Nan Wang, Yidi Shen, Qi An, Kolan Madhav Reddy, Mingjiang Jin, Rajamallu Karre, Xiaodong Wang. Microstructure evolution and mechanical property of Cu-15Ni-8Sn-0.2Nb alloy during aging treatment[J]. J. Mater. Sci. Technol., 2021, 86: 227-236.

Figures/Tables 14

Table 1 Chemical composition in wt.% of Cu-15Ni-8Sn-0.2Nb alloy.

Cu	Ni	Sn	Nb
Balance	15.10	8.04	0.21

Fig. 1. The generated atomistic structures of L12 (a) and DO22 (b) phases at 18.75 at.% Ni and L12 (c) and DO22 (d) phases at 9.375 at.% Ni. The blue, grey and light purple balls represent the Cu, Sn, and Ni atoms, respectively.

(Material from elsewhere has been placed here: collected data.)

(** However the commit of a new member is refused by the unique indexes,
    [create_member] reports the e-mail: on a session without uncommitted
    work and a store on which only the commit can fail, for a valid input
    whose e-mail and phone are free at the pre-checks. *)
Lemma commit_conflict_reported_on_email (s : Session) (d : MemberCreate.t)
  (vn ve : string) (vp : option string) (message : string)
  (Hclean : pending s = [])
  (Hstore : forall h c, c <> CallCommit -> raises s h c = None) :
  let new_member := Member.make None vn ve vp in
  validate_member_data (PyStr (MemberCreate.name d))
    (PyStr (MemberCreate.email d)) (of_option (MemberCreate.phone d))
  = Ok (vn, ve, vp) ->
  find_by_email ve (rows s) = None ->
  match vp with Some p => find_by_phone p (rows s) | None => None end = None ->
  raises s (log s ++ create_lookups ve vp ++ [CallAdd new_member])%list CallCommit
  = Some (integrity_error message (insert_statement new_member)
            (insert_params new_member)) ->
  fst (create_member d s)
  = Raise (MemberAlreadyExistsError "email" (PyStr ve))
  /\ rows (snd (create_member d s)) = rows s.
Proof.
  cbv zeta. intros Hv He Hp Hc.
  rewrite (create_member_run s d Hclean Hstore), Hv, He, Hp. cbv zeta.
  rewrite Hc. unfold integrity_error.
  cbn [create_member_except exn_str].
  rewrite insert_error_names_email by reflexivity.
  rewrite rollback_raise_run.
  cbn [log raises]. rewrite Hstore by congruence.
  unfold after_rollback. cbn [log raises]. rewrite Hstore by congruence.
  split; reflexivity.
Qed.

Fig. 2. Hardness of Cu-15Ni-8Sn-0.2Nb alloy samples aged at 400 °C for 0 to 360 min.

Fig. 3. XRD patterns of Cu-15Ni-8Sn-0.2Nb alloy samples aged at 400 °C for 2.5 to 360 min.

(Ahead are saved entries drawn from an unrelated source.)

(** Two named issues are counted as at least two serious issues. *)
Lemma serious_issues_foundation_electrical (description : string) :
  Spec.contains "foundation" description ->
  Spec.contains "electrical" description ->
  (2 <= repair_estimator.serious_issues description)%nat.
Proof.
  intros F E. unfold repair_estimator.serious_issues.
  assert (Hf : repair_estimator.mentions description
                 ["foundation"; "structural"]%string = true).
  { apply mentions_true. exists "foundation"%string. split; [left|]; auto. }
  assert (He : repair_estimator.mentions description
                 ["electrical"; "wiring"]%string = true).
  { apply mentions_true. exists "electrical"%string. split; [left|]; auto. }
  rewrite Hf, He. unfold repair_estimator.count_true.
  destruct (repair_estimator.mentions description ["roof"; "leak"]%string);
    destruct (repair_estimator.mentions description
                ["hvac"; "heat"; "cooling"]%string);
    destruct (repair_estimator.mentions description
                ["plumbing"; "pipes"]%string);
    cbn; lia.
Qed.

(** C8.  The classifier follows its decision table in priority order:
    extensive when two extensive indicators or two serious issues are
    found; else moderate when one extensive indicator, two moderate
    indicators or one serious issue is found; else, with one moderate
    indicator, moderate on a cosmetic baseline and the baseline
    otherwise; else the baseline.  A description that names both
    "foundation" and "electrical" is classified extensive whatever the
    baseline. *)
Theorem estimate_renovation_level_table (p : property.Property) :
  let description := Py.lower (property.description p) in
  let ext := repair_estimator.extensive_count p in
  let mdr := repair_estimator.moderate_count p in
  let ser := repair_estimator.serious_issues description in
  let base := repair_estimator.base_level (property.age p) in
  let level := repair_estimator.estimate_renovation_level p in
  ((2 <= ext \/ 2 <= ser)%nat -> level = repair_estimator.extensive)
  /\ ((ext < 2)%nat -> (ser < 2)%nat ->
      (1 <= ext \/ 2 <= mdr \/ 1 <= ser)%nat ->
      level = repair_estimator.moderate)
  /\ ((ext < 1)%nat -> (ser < 1)%nat -> (mdr < 2)%nat -> (1 <= mdr)%nat ->
      (base = repair_estimator.cosmetic -> level = repair_estimator.moderate)
      /\ (base <> repair_estimator.cosmetic -> level = base))
  /\ ((ext < 1)%nat -> (ser < 1)%nat -> (mdr < 1)%nat -> level = base)
  /\ (Spec.contains "foundation" description ->
      Spec.contains "electrical" description ->
      (2 <= ser)%nat /\ level = repair_estimator.extensive).
Proof.
  cbv zeta.
  assert (T : forall e m s : nat,
    (if (2 <=? e)%nat || (2 <=? s)%nat then repair_estimator.extensive
     else if (1 <=? e)%nat || (2 <=? m)%nat || (1 <=? s)%nat
          then repair_estimator.moderate
          else if (1 <=? m)%nat
               then if repair_estimator.level_eqb
                         (repair_estimator.base_level (property.age p))
                         repair_estimator.cosmetic
                    then repair_estimator.moderate
                    else repair_estimator.base_level (property.age p)
               else repair_estimator.base_level (property.age p))
    = repair_estimator.estimate_renovation_level p ->
    e = repair_estimator.extensive_count p ->
    m = repair_estimator.moderate_count p ->
    s = repair_estimator.serious_issues (Py.lower (property.description p)) ->
    ((2 <= e \/ 2 <= s)%nat ->
       repair_estimator.estimate_renovation_level p = repair_estimator.extensive)
    /\ ((e < 2)%nat -> (s < 2)%nat -> (1 <= e \/ 2 <= m \/ 1 <= s)%nat ->
        repair_estimator.estimate_renovation_level p = repair_estimator.moderate)
    /\ ((e < 1)%nat -> (s < 1)%nat -> (m < 2)%nat -> (1 <= m)%nat ->
        (repair_estimator.base_level (property.age p)
         = repair_estimator.cosmetic ->
         repair_estimator.estimate_renovation_level p
         = repair_estimator.moderate)
        /\ (repair_estimator.base_level (property.age p)
            <> repair_estimator.cosmetic ->
            repair_estimator.estimate_renovation_level p
            = repair_estimator.base_level (property.age p)))
    /\ ((e < 1)%nat -> (s < 1)%nat -> (m < 1)%nat ->
        repair_estimator.estimate_renovation_level p
        = repair_estimator.base_level (property.age p))).
  { intros e m s <- _ _ _.
    destruct (Nat.leb_spec 2 e); destruct (Nat.leb_spec 2 s);
      destruct (Nat.leb_spec 1 e); destruct (Nat.leb_spec 2 m);
      destruct (Nat.leb_spec 1 s); destruct (Nat.leb_spec 1 m);
      cbn [orb]; repeat split; intros; try lia; try reflexivity;
      destruct (repair_estimator.base_level (property.age p));
      cbn; congruence. }
  destruct (T _ _ _ eq_refl eq_refl eq_refl eq_refl) as [Ta [Tb [Tc Td]]].
  split; [exact Ta|]. split; [exact Tb|]. split; [exact Tc|].
  split; [exact Td|].
  intros F E.
  pose proof (serious_issues_foundation_electrical _ F E) as S.
  split; [exact S | apply Ta; right; exact S].
Qed.

Lemma estimate_renovation_level_table_witness :
  repair_estimator.base_level (property.age Sample.two_issues)
  = repair_estimator.cosmetic
  /\ repair_estimator.estimate_renovation_level Sample.two_issues
     = repair_estimator.extensive.
Proof.
  split; [reflexivity|].
  destruct (estimate_renovation_level_table Sample.two_issues)
    as [_ [_ [_ [_ P]]]].
  apply P; apply str_in_contains; vm_compute; reflexivity.
Defined.

(* ================================================================== *)
(** * The scorer *)

Section SortDesc.
Context {A : Type} (key : A -> Q).


Lemma insert_desc_perm (x : A) (l : list A) :
  Permutation (Py.insert_desc key x l) (x :: l).
Proof.
  induction l as [|y l IH]; cbn; [reflexivity|].
  destruct (Py.lt (key x) (key y)); [|reflexivity].
  rewrite IH. apply perm_swap.
Qed.

Lemma sort_desc_perm (l : list A) : Permutation (Py.sort_desc key l) l.
Proof.
  induction l as [|x l IH]; cbn; [reflexivity|].
  rewrite insert_desc_perm. constructor. exact IH.
Qed.



(** Stability: the elements that share a key keep their order. *)
Lemma insert_desc_same_key (k : Q) (x : A) (l : list A) :
  filter (fun y => Qeq_bool (key y) k) (Py.insert_desc key x l)
  = filter (fun y => Qeq_bool (key y) k) (x :: l).
Proof.
  induction l as [|y l IH]; [reflexivity|].
  cbn [Py.insert_desc]. destruct (Py.lt (key x) (key y)) eqn:E;
    [|reflexivity].
  cbn [filter] in *. rewrite IH.
  destruct (Qeq_bool (key x) k) eqn:Px; [|reflexivity].
  destruct (Qeq_bool (key y) k) eqn:Py; [|reflexivity].
  apply lt_true in E. apply Qeq_bool_eq in Px, Py. lra.
Qed.

Lemma sort_desc_stable (k : Q) (l : list A) :
  filter (fun y => Qeq_bool (key y) k) (Py.sort_desc key l)
  = filter (fun y => Qeq_bool (key y) k) l.
Proof.
  induction l as [|x l IH]; [reflexivity|].
  cbn [Py.sort_desc fold_right]. rewrite insert_desc_same_key.
  cbn [filter]. fold (Py.sort_desc key l). rewrite IH. reflexivity.
Qed.
End SortDesc.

Fig. 4. TEM and STEM images of sample A aged at 400 °C for 2.5 min: (a, b) TEM BF and DF images of the matrix, respectively; (c) SADP along [001] direction; (d, e, f) HRTEM image, enlarged view and corresponding FFT diffraction pattern, respectively; (g, h, i) HAADF-STEM image in atomic scale, enlarged view and corresponding FFT diffraction pattern, respectively.

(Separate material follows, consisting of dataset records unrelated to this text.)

(** X13. [ReadAt] on a key that has a cache entry leaves the cache, the
    backing store and the clock exactly as they were, whatever it returns:
    the pin it takes is released, and nothing else is written. *)
Theorem ReadAt_read_only P fuel blockId name offset size (w w' : World D) e r :
  Cache (store w) !! (blockId, name) = Some e ->
  Int64.min_int <= PinCount e < Int64.max_int ->
  ReadAt P fuel blockId name offset size w = Ret (r, w') ->
  w' = w.
Proof.
  intros He Hpc. unfold ReadAt.
  intros ([] & w1 & Hpin & Hrest)%M_bind_inv.
  apply M_bind_inv in Hrest as (rtn & w2 & Hbody & Hrest).
  apply readAtPinned_world in Hbody as ->.
  apply M_bind_inv in Hrest as ([] & w3 & Hunpin & Hret).
  injection Hret as _ <-.
  revert Hpin Hunpin. unfold pinCacheEntry, unpinCacheEntry, withLock.
  munfold. rewrite He. intros [= <-]. simpl. rewrite lookup_insert_eq.
  intros [= <-]. simpl.
  rewrite insert_insert_eq.
  assert (Int64.sub (Int64.add (PinCount e) 1) 1 = PinCount e) as ->.
  { unfold Int64.min_int, Int64.max_int in Hpc.
    rewrite Int64Facts.add_id
      by (unfold Int64.in_range, Int64.min_int, Int64.max_int; lia).
    rewrite Int64Facts.sub_id
      by (unfold Int64.in_range, Int64.min_int, Int64.max_int; lia).
    lia. }
  assert (setPinCount (setPinCount e (Int64.add (PinCount e) 1)) (PinCount e)
          = e) as -> by by destruct e.
  rewrite insert_id by done.
  destruct w as [[cache next] d c]. done.
Qed.

(** X14. [ReadAt] does not load the descriptor into the cache: on a file
    that the backing store holds and the cache does not, it returns the
    error ["error reconciling cache entries: file not found"]. *)
Theorem ReadAt_uncached_file P fuel blockId name offset size
    (w w0 : World D) f :
  0 < P ->
  Stat blockId name w = Ret ((Some f, None), w0) ->
  cachedFile w (blockId, name) = None ->
  (Circular (Opts f) = true -> P <= MaxSize (Opts f) <= Int64.max_int) ->
  0 <= MaxSize (Opts f) ->
  0 <= offset -> 0 <= size ->
  offset + 2 * size + 2 * P <= Int64.max_int ->
  (forall partsNeeded,
      (dbGetFileParts blockId name partsNeeded (db w)).2 = None) ->
  (Z.to_nat (size `div` P + 2) <= fuel)%nat ->
  exists w',
    ReadAt P fuel blockId name offset size w
    = Ret ((0, [],
            Some (ErrWrap "error reconciling cache entries"
                    (ErrMsg "file not found"))), w').
Proof.
  intros HP HStat Hcached Hcirc Hmax Hoff Hsize Hrange Hdb Hfuel.
  unfold Int64.max_int in Hrange.
  destruct (Stat_pin _ _ _ _ _ HStat) as (w1 & Hpin & HStat1).
  (* after the pin the key has an entry without file buffer *)
  assert (exists e1, Cache (store w1) !! (blockId, name) = Some e1 /\
                     FileEntry e1 = None /\ db w1 = db w)
    as (e1 & He1 & Hfe1 & Hdb1).
  { revert Hpin Hcached. unfold pinCacheEntry, withLock, cachedFile. munfold.
    destruct (Cache (store w) !! (blockId, name)) as [e|]; intros [= <-];
      simpl; rewrite lookup_insert_eq.
    - destruct (FileEntry e) eqn:Hfe; [done|]. intros _.
      eexists. split; [done|]. by split.
    - intros _. eexists. split; [done|]. by split. }
  destruct (unpin_spec _ _ _ _ He1) as (w2 & Hunpin & _).
  exists w2. unfold ReadAt.
  rewrite (M_bind_Ret _ _ _ _ _ Hpin).
  rewrite (M_bind_Ret _ _ w1
             (0, [], Some (ErrWrap "error reconciling cache entries"
                             (ErrMsg "file not found"))) w1);
    [by rewrite (M_bind_Ret _ _ _ _ _ Hunpin)|].
  unfold readAtPinned. rewrite (M_bind_Ret _ _ _ _ _ HStat1).
  set (start := if Circular (Opts f) && (MaxSize (Opts f) <? size)
                then Int64.add offset (Int64.sub size (MaxSize (Opts f)))
                else offset).
  assert (0 <= start <= offset + size) as Hstart.
  { unfold start. destruct (Circular _ && _) eqn:Hc; [|lia].
    apply andb_true_iff in Hc as [_ Hc%Z.ltb_lt].
    rewrite Int64Facts.sub_id
      by (unfold Int64.in_range, Int64.min_int, Int64.max_int; lia).
    rewrite Int64Facts.add_id
      by (unfold Int64.in_range, Int64.min_int, Int64.max_int; lia).
    lia. }
  pose proof (div_add_bound start size P HP ltac:(lia) Hsize) as Hparts.
  rewrite (M_bind_Ret _ _ w1 _ w1
             (liftO_Ret _ _ w1
                (readAtPartsNeeded_spec P f HP Hcirc fuel start size
                   ltac:(lia) Hsize ltac:(unfold Int64.max_int; lia)
                   ltac:(lia)))).
  set (partsNeeded := foldPart P f <$> _).
  specialize (Hdb partsNeeded). rewrite <- Hdb1 in Hdb.
  destruct (dbGetFileParts blockId name partsNeeded (db w1))
    as [dataEntries err] eqn:Hquery.
  simpl in Hdb. subst err.
  rewrite (M_bind_Ret _ _ w1 (dataEntries, None) w1);
    [|unfold dbQuery; by rewrite Hquery].
  rewrite (M_bind_Ret _ _ w1 ((size, dataEntries),
                              Some (ErrMsg "file not found")) w1); [done|].
  unfold withLockExists. munfold. rewrite He1.
  destruct (Deleted e1); [done|]. by rewrite Hfe1.
Qed.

Fig. 5. HAADF-STEM image (a) and corresponding element mapping (b, c, d) of sample A aged at 400 °C for 2.5 min.

Fig. 6. TEM images of sample B aged at 400 °C for 10 min: (a) BF image of the twins; (b) SADP of the twin boundary along [110] direction; (c, d) central-DF images using the diffraction reflection of ((111¯)), marked with yellow circle and red square, of twin and matrix, respectively.

Fig. 7. The TEM and STEM images of sample C aged at 400 °C for 90 min: (a, b) TEM BF and DF images, respectively; (c) SADP image along [111] direction; (d, d') the simulated SADP images of DO22 and L12 ordering along [111] direction, respectively; (e, f) HAADF-STEM image and corresponding element mapping of DP, respectively.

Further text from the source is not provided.